Migraine and Stroke People who suffer with migraine headaches may have an 80 percent higher risk of stroke than those who don't have the painful headaches. Stroke is the third-leading killer in the United States. Compounding the problem is that the term "migraine" is one of the most frequently overused medical words. Migraine sufferers have complained that they encountered skepticism from doctors when first suggesting they might be experiencing migraine headaches... Recognizing early stroke symptoms also is important. Some of the warning signs of stroke include sudden loss of vision or blurred vision, particularly in one eye; sudden difficulty speaking or understanding simple statements; sudden numbness, weakness or paralysis of the limbs or face; unexplained dizziness or loss of coordination. You need immediate medical attention if those symptoms develop."

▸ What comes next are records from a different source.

Lemma processFR_skips_ack_rsp_witness :
  fst (processFR defaultStrings
         (Some (scripted_device [device_report 3 0 ""; device_report 3 0 "";
                                 device_report 6 4 "true"])))
  = fst (processFR defaultStrings (Some (scripted_device [device_report 6 4 "true"]))).
Proof.
  assert (Hack : DV.wf (DV.of_bytes [OTA_FR.id; 0; 255; 3; 0; 0])
                 /\ 6 <= byteLength (DV.of_bytes [OTA_FR.id; 0; 255; 3; 0; 0])
                 /\ DV.byte_at (DV.of_bytes [OTA_FR.id; 0; 255; 3; 0; 0]) 3 = 3).
  { unfold DV.wf. vm_compute. repeat split; discriminate. }
  exact (proj1 (processFR_skips_ack_rsp defaultStrings
                  (scripted_device [device_report 3 0 ""; device_report 3 0 "";
                                    device_report 6 4 "true"])
                  [DV.of_bytes [OTA_FR.id; 0; 255; 3; 0; 0];
                   DV.of_bytes [OTA_FR.id; 0; 255; 3; 0; 0]]
                  [device_report 6 4 "true"] eq_refl eq_refl
                  (Forall_cons _ Hack (Forall_cons _ Hack (Forall_nil _))))).
Defined.

(** X14.  A FIRST or MID report appends at most as many characters as it
    declares, namely the decoded payload cut at the declared length, and
    sets [remaining] to the declared length less the characters appended:
    the loop reads again exactly when the report carried fewer characters
    than it declared. *)
Theorem processFR_data_frame (STRINGS : OTAStrings) (i a b ty lo hi : Z)
  (payload : list Z) (resp : Response) :
  ty = 0 \/ ty = 1 -> 0 <= lo <= 255 -> 0 <= hi <= 255 ->
  let declared := lo + 256 * hi in
  let decoded := UTF8.TextDecoder_decode payload in
  let text := firstn (Z.to_nat declared) decoded in
  processFR_frame STRINGS (DV.of_bytes (i :: a :: b :: ty :: lo :: hi :: payload)) resp
  = inr (declared - len text, mkResponse (error resp) (data resp ++ text))
  /\ 0 <= declared - len text
  /\ (declared - len text = 0 <-> declared <= len decoded).
Proof.
  intros Hty Hlo Hhi. cbn zeta.
  assert (Hd : Z.lor lo (Z.shiftl hi 8) = lo + 256 * hi).
  { rewrite Z.shiftl_mul_pow2 by lia. change (2 ^ 8) with 256.
    rewrite <- Z.lxor_lor, <- Z.add_nocarry_lxor; try lia;
      apply Z.bits_inj'; intros n Hn; rewrite Z.land_spec, Z.bits_0;
      destruct (Z.lt_ge_cases n 8) as [Hlt|Hge];
      try (change 256 with (2 ^ 8); rewrite Z.mul_pow2_bits_low by lia;
           apply andb_false_r);
      (replace (Z.testbit lo n) with false; [reflexivity|];
       symmetry; apply Z.bits_above_log2; [lia|];
       destruct (Z.eq_dec lo 0) as [->|Hne]; [cbn; lia|];
       apply Z.log2_lt_pow2; [lia|];
       apply Z.lt_le_trans with (2 ^ 8); [cbn; lia|apply Z.pow_le_mono_r; lia]). }
  rewrite processFR_frame_of_bytes, Hd.
  set (declared := lo + 256 * hi).
  set (decoded := UTF8.TextDecoder_decode payload).
  assert (Hdec : 0 <= declared) by (unfold declared; lia).
  pose proof (len_nonneg decoded) as Hlen.
  rewrite slice_prefix by lia.
  assert (Htext : firstn (Z.to_nat (Z.min declared (len decoded))) decoded
                  = firstn (Z.to_nat declared) decoded).
  { destruct (Z.le_ge_cases declared (len decoded)).
    - rewrite Z.min_l by lia. reflexivity.
    - rewrite Z.min_r by lia.
      rewrite !firstn_all2 by (unfold len in *; lia). reflexivity. }
  rewrite Htext.
  assert (Hl : len (firstn (Z.to_nat declared) decoded) = Z.min declared (len decoded)).
  { unfold len in *. rewrite length_firstn. lia. }
  split; [|split].
  - unfold processFR_dispatch. destruct Hty as [-> | ->]; cbn [Z.eqb orb Pos.eqb];
      rewrite Z.max_r by lia; reflexivity.
  - lia.
  - lia.
Qed.

Lemma processFR_data_frame_witness :
  processFR_frame defaultStrings
    (DV.of_bytes (OTA_FR.id :: 0 :: 255 :: 0 :: 9 :: 0 :: lit "[1,2"))
    (mkResponse None [])
  = inr (5, mkResponse None (lit "[1,2")).
Proof.
  refine (proj1 (processFR_data_frame defaultStrings OTA_FR.id 0 255 0 9 0 (lit "[1,2")
                   (mkResponse None []) (or_introl eq_refl) _ _)); lia.
Defined.

(** X15.  A report that comes in a view of its own is decoded without a
    throw exactly when it has at least 6 bytes; with exactly 6 bytes its
    text is empty. *)
Theorem processFR_decode_needs_six_bytes (bytes : list Z) :
  ((exists r, processFR_decode (DV.of_bytes bytes) = inr r) <-> 6 <= len bytes)
  /\ (len bytes = 6 ->
      exists ty declared, processFR_decode (DV.of_bytes bytes) = inr (ty, declared, [])).
Proof.
  split; [split|].
  - intros [r Hr].
    destruct (Z.lt_ge_cases (len bytes) 6) as [Hlt|Hge]; [|exact Hge].
    rewrite (processFR_decode_short (DV.of_bytes bytes) Hlt) in Hr. discriminate.
  - intros H6.
    destruct (processFR_decode_wf (DV.of_bytes bytes)) as (data1 & ->).
    + unfold DV.wf, DV.of_bytes. cbn [byteOffset byteLength buffer].
      pose proof (len_nonneg bytes). lia.
    + exact H6.
    + eexists. reflexivity.
  - intros H6.
    destruct bytes as [|i [|a [|b [|ty [|lo [|hi [|x rest]]]]]]];
      try (unfold len in H6; cbn [length] in H6; lia).
    rewrite processFR_decode_of_bytes.
    change (UTF8.TextDecoder_decode []) with (@nil Z).
    unfold slice. rewrite skipn_nil, firstn_nil. eexists _, _. reflexivity.
Qed.

Lemma processFR_decode_needs_six_bytes_witness :
  exists r, processFR_decode (DV.of_bytes [OTA_FR.id; 0; 255; 2; 0; 0]) = inr r.
Proof.
  apply (proj1 (processFR_decode_needs_six_bytes [OTA_FR.id; 0; 255; 2; 0; 0])).
  vm_compute. discriminate.
Defined.

(* ------------------------------------------------------------------ *)
(** * fmt and configureOtaLocale *)

Lemma fmt_scan_plain (vars : list (jsstring * jsstring)) (s rest : jsstring) :
  Forall (fun c => c <> 123) s ->
  fmt_scan vars None (s ++ rest) = s ++ fmt_scan vars None rest.
Proof.
  induction 1 as [|c s Hc Hs IH]; cbn [app fmt_scan]; [reflexivity|].
  destruct (Z.eqb_spec c 123); [contradiction|]. rewrite IH. reflexivity.
Qed.




(** X17.  [fmt] returns a template without an opening brace as it is,
    whatever the values. *)
Theorem fmt_without_brace (vars : list (jsstring * jsstring)) (template : jsstring) :
  Forall (fun c => c <> 123) template -> fmt template vars = template.
Proof.
  intros H. unfold fmt.
  rewrite <- (app_nil_r template) at 1.
  rewrite fmt_scan_plain by assumption. cbn [fmt_scan]. apply app_nil_r.
Qed.

Lemma fmt_without_brace_witness :
  fmt (lit "Device not opened") [(lit "error", lit "x")] = lit "Device not opened".
Proof.
  apply fmt_without_brace. repeat constructor; discriminate.
Defined.


(** X18.  Two calls of [configureOtaLocale] amount to one call with the
    keys of both objects, a key of the second call hiding the same key of
    the first; a key that neither call gives keeps its text, so a call with
    no key changes nothing. *)
Theorem configureOtaLocale_twice (STRINGS : OTAStrings) (o1 o2 : OTAOverrides) :
  configureOtaLocale (configureOtaLocale STRINGS o1) o2
  = configureOtaLocale STRINGS (merge_overrides o1 o2)
  /\ configureOtaLocale STRINGS no_overrides = STRINGS.
Proof.
  split.
  - destruct o1 as [a1 b1 c1 d1 e1 f1 g1 h1 i1 j1 k1].
    destruct o2 as [[a2|] [b2|] [c2|] [d2|] [e2|] [f2|] [g2|] [h2|] [i2|] [j2|] [k2|]];
      reflexivity.
  - destruct STRINGS; reflexivity.
Qed.

(* ------------------------------------------------------------------ *)
(** * Closing, opening and the heartbeat *)

(** [otaSend] leaves a device, with the reference and the [opened] flag
    it had. *)
Lemma otaSend_device (STRINGS : OTAStrings) (dev : HIDDevice) (data : jsstring) :
  exists dev', snd (otaSend STRINGS (Some dev) data) = Some dev'
               /\ opened dev' = opened dev /\ ref dev' = ref dev.
Proof.
  unfold otaSend.
  destruct (truthy_opt _); [cbn [snd]; eauto|].
  destruct (otaSend_transmit_spec STRINGS dev data) as (r & j & Heq & _).
  rewrite Heq. set (dev1 := after_sends dev _).
  assert (H1 : opened dev1 = opened dev /\ ref dev1 = ref dev) by (split; reflexivity).
  destruct r as [[]|e|]; cbn [snd]; [|eauto|eauto].
  unfold processFR. destruct (negb (opened dev1)); [cbn [snd]; eauto|].
  destruct (processFR_loop_reads STRINGS (incoming dev1) dev1 1 (mkResponse None [])
              eq_refl) as (n & Hn & _).
  destruct (processFR_loop STRINGS (incoming dev1) dev1 1 (mkResponse None []))
    as [[resp|e|] d'] eqn:Hl; cbn [snd] in *; subst d'; eexists;
    (split; [reflexivity|]); exact H1.
Qed.

(** X19.  After [otaClose] on an opened device whose [close] succeeds, the
    session is detached and the device is closed, with that one [close]
    call made; from there [otaSend] fails with the [deviceNotOpened] message
    (when it is not empty) without any call to the device, and a second
    [otaClose] resolves without calling [close] again. *)
Theorem otaClose_then_send (STRINGS : OTAStrings) (g : OtaGlobals) (d : HIDDevice) :
  opened d = true -> closeFault d = None ->
  truthy (deviceNotOpened STRINGS) = true ->
  exists d',
    otaClose STRINGS g (Some d) = (Return tt, mkGlobals (hbTimeout g) None, Some d')
    /\ opened d' = false
    /\ calls d' = CloseDevice :: calls d
    /\ (forall text,
          otaSend STRINGS (Some d') text
          = (Throw (Error (deviceNotOpened STRINGS)), Some d'))
    /\ (forall g',
          otaClose STRINGS g' (Some d')
          = (Return tt, mkGlobals (hbTimeout g') None, Some d')).
Proof.
  intros Ho Hc Hm. unfold otaClose at 1, close. rewrite Ho, Hc.
  eexists. split; [reflexivity|]. split; [reflexivity|]. split; [reflexivity|].
  split.
  - intros text. unfold otaSend. cbn [opened negb truthy_opt]. rewrite Hm. reflexivity.
  - intros g'. reflexivity.
Qed.

Lemma otaClose_then_send_witness :
  exists d',
    otaClose defaultStrings (mkGlobals 9000 (Some 1)) (Some idle_device)
    = (Return tt, mkGlobals 9000 None, Some d')
    /\ otaSend defaultStrings (Some d') (lit "hb")
       = (Throw (Error (lit "Device not opened")), Some d').
Proof.
  destruct (otaClose_then_send defaultStrings (mkGlobals 9000 (Some 1)) idle_device
              eq_refl eq_refl eq_refl) as (d' & Hclose & _ & _ & Hsend & _).
  exists d'. split; [exact Hclose|apply Hsend].
Defined.

(** X20.  [otaOpen] on a device attaches the session and the device
    information exactly when it succeeds: when it returns a value, [ota_g]
    refers to the device, the value is stored as its [info] and the device
    is opened; when it fails or never settles, [ota_g] and [info] are as
    before. *)
Theorem otaOpen_attaches_on_success (STRINGS : OTAStrings) (engine : Exn -> jsstring)
  (openFault : option jsstring) (g : OtaGlobals) (info : option JSON.value)
  (d : HIDDevice) (r : Completion JSON.value) (st : OpenState) :
  otaOpen STRINGS engine openFault g info (Some d) = (r, st) ->
  match r with
  | Return value =>
      os_globals st = mkGlobals (hbTimeout g) (Some (ref d))
      /\ os_info st = Some value
      /\ exists d', os_device st = Some d' /\ opened d' = true /\ ref d' = ref d
  | _ => os_globals st = g /\ os_info st = info
  end.
Proof.
  unfold otaOpen. intros H.
  destruct (negb (opened d)) eqn:Hneg.
  - unfold open in H. destruct openFault as [e|].
    + inversion H; subst. cbn. auto.
    + destruct (otaSend_device STRINGS
                  (mkDevice (ref d) true (calls d) (sendFaults d) (incoming d)
                            (closeFault d)) (lit "init")) as (d' & Hd & Ho' & Hr').
      destruct (otaSend STRINGS _ (lit "init")) as [[v|e|] d2]; cbn [snd] in Hd;
        subst d2; inversion H; subst; cbn; auto.
      split; [reflexivity|]. split; [reflexivity|]. exists d'. auto.
  - apply negb_false_iff in Hneg.
    destruct (otaSend_device STRINGS d (lit "init")) as (d' & Hd & Ho' & Hr').
    destruct (otaSend STRINGS (Some d) (lit "init")) as [[v|e|] d2]; cbn [snd] in Hd;
      subst d2; inversion H; subst; cbn; auto.
    split; [reflexivity|]. split; [reflexivity|]. exists d'.
    rewrite Ho', Hneg. auto.
Qed.

Lemma otaOpen_attaches_on_success_witness :
  os_globals (snd (otaOpen defaultStrings (fun _ => []) None ota_g None
                     (Some (mkDevice 7 false [] [] [device_report 6 4 "true"] None))))
  = mkGlobals 9000 (Some 7).
Proof.
  assert (H : otaOpen defaultStrings (fun _ => []) None ota_g None
                (Some (mkDevice 7 false [] [] [device_report 6 4 "true"] None))
              = (Return (JSON.JBool true),
                 snd (otaOpen defaultStrings (fun _ => []) None ota_g None
                        (Some (mkDevice 7 false [] [] [device_report 6 4 "true"] None)))))
    by (vm_compute; reflexivity).
  exact (proj1 (otaOpen_attaches_on_success defaultStrings (fun _ => []) None ota_g None
                  _ _ _ H)).
Defined.

(** X21.  With the default strings, when the device answers the init
    exchange of [otaOpen] with a NACK report whose text is not empty,
    [otaOpen] on an opened device that accepts the write fails with "Error
    sending init: Error: " followed by that text, and leaves [ota_g] and
    [info] as they were. *)
Theorem otaOpen_nack (engine : Exn -> jsstring) (openFault : option jsstring)
  (g : OtaGlobals) (info : option JSON.value) (d : HIDDevice)
  (i a b lo hi : Z) (payload : list Z) (rest : list (jsstring + DataView)) :
  opened d = true -> sendFaults d = [] ->
  incoming d = inr (DV.of_bytes (i :: a :: b :: 4 :: lo :: hi :: payload)) :: rest ->
  let declared := Z.lor lo (Z.shiftl hi 8) in
  let decoded := UTF8.TextDecoder_decode payload in
  let text := slice decoded 0 (Z.min declared (len decoded)) in
  truthy text = true ->
  exists d',
    otaOpen defaultStrings engine openFault g info (Some d)
    = (Throw (Error (lit "Error sending init: Error: " ++ text)),
       mkOpenState g (Some d') info).
Proof.
  intros Ho Hf Hq. cbn zeta. intros Ht.
  unfold otaOpen. rewrite Ho. cbn [negb].
  rewrite (otaSend_exact defaultStrings d (lit "init") Ho eq_refl).
  rewrite Hf.
  set (bytes := UTF8.TextEncoder_encode (lit "init")).
  assert (Hw : write_fault [] (chunk_count bytes) = None) by reflexivity.
  rewrite Hw.
  set (d1 := after_sends d _).
  rewrite (processFR_nack_first defaultStrings d1 i a b lo hi payload rest Ho Hq).
  rewrite Ht. eexists. f_equal. f_equal. f_equal.
  unfold String_of_error. cbn [error_message error_name].
  destruct (slice _ 0 _) as [|c text']; [discriminate|].
  unfold fmt. cbn. rewrite app_nil_r. reflexivity.
Qed.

A point on which there is general agreement is that migrainous stroke risk is increased in the presence of untreated migraine and other risk factors:

"Long-term migraine without treatment has been shown to predispose sufferers to increased effect on the blood vessels of the brain, especially in those with signs of migraine with aura (classical migraine). Persons who have visual or neurological symptoms accompanying their migraine attacks should avoid other risk factors such as smoking, high cholesterol diets, the use of estrogen and untreated hypertension. These risk factors for cerebral vascular disease, if present in a setting of migraine, may greatly increase the risk of one having a migraine related stroke."

2 Stephen D. Silberstein, M.D., Richard B. Lipton, M.D., Donald J. Dalessio, M.D., Wolff's Headache and Other Head Pain. (New York, Oxford University Press, 2001) 207-211.
3 Michael John Coleman, Terri Miller Burchfield of M.A.G.N.U.M. An Understanding of Migraine Disease & Tips for Migraine Management.http://www.migraines.org/myth/mythreal.htm
Health Watch is a Public Service of the Office of News and Publications & the Library at University of Texas Southwestern Medical Center at Dallas. http://www3.utsouthwestern.edu/library/consumer/migrain.htm
The National Headache Foundation: Topic Sheetshttp://www.headaches.org/topicsheets/stroke.html
ACHE: The American Council for Headache Education: When a Nasty Headache Comes Back.http://www.achenet.org/news/art3.php


Angela Solomon: mom2girlsgirlsgirls: said...

Yikes! I had no idea!

I've stopped calling my daughter's symptoms "atypical migraines" (though that's what her dizzy/nausea episodes technically are) because too many people thought she "just had headaches."

Hey! I've got it! No on is heretofore allowed to use the word "just" with other serious symptoms! "Just" a headache, "just" a little joint pain, just just just.

I hope you're feeling better!

deborah said...

tell me about it. I still get it - ALL the time!! Cracks me up. In a sort of postal way

Migraineur said...

One minor bone to pick with the mission statement. High cholesterol diets are not a risk factor for stroke. High blood cholesterol is. But high blood cholesterol is not caused by high cholesterol diets; your liver makes way more cholesterol than you could ever consume, and if you consume less cholesterol, your liver just makes up for the shortfall.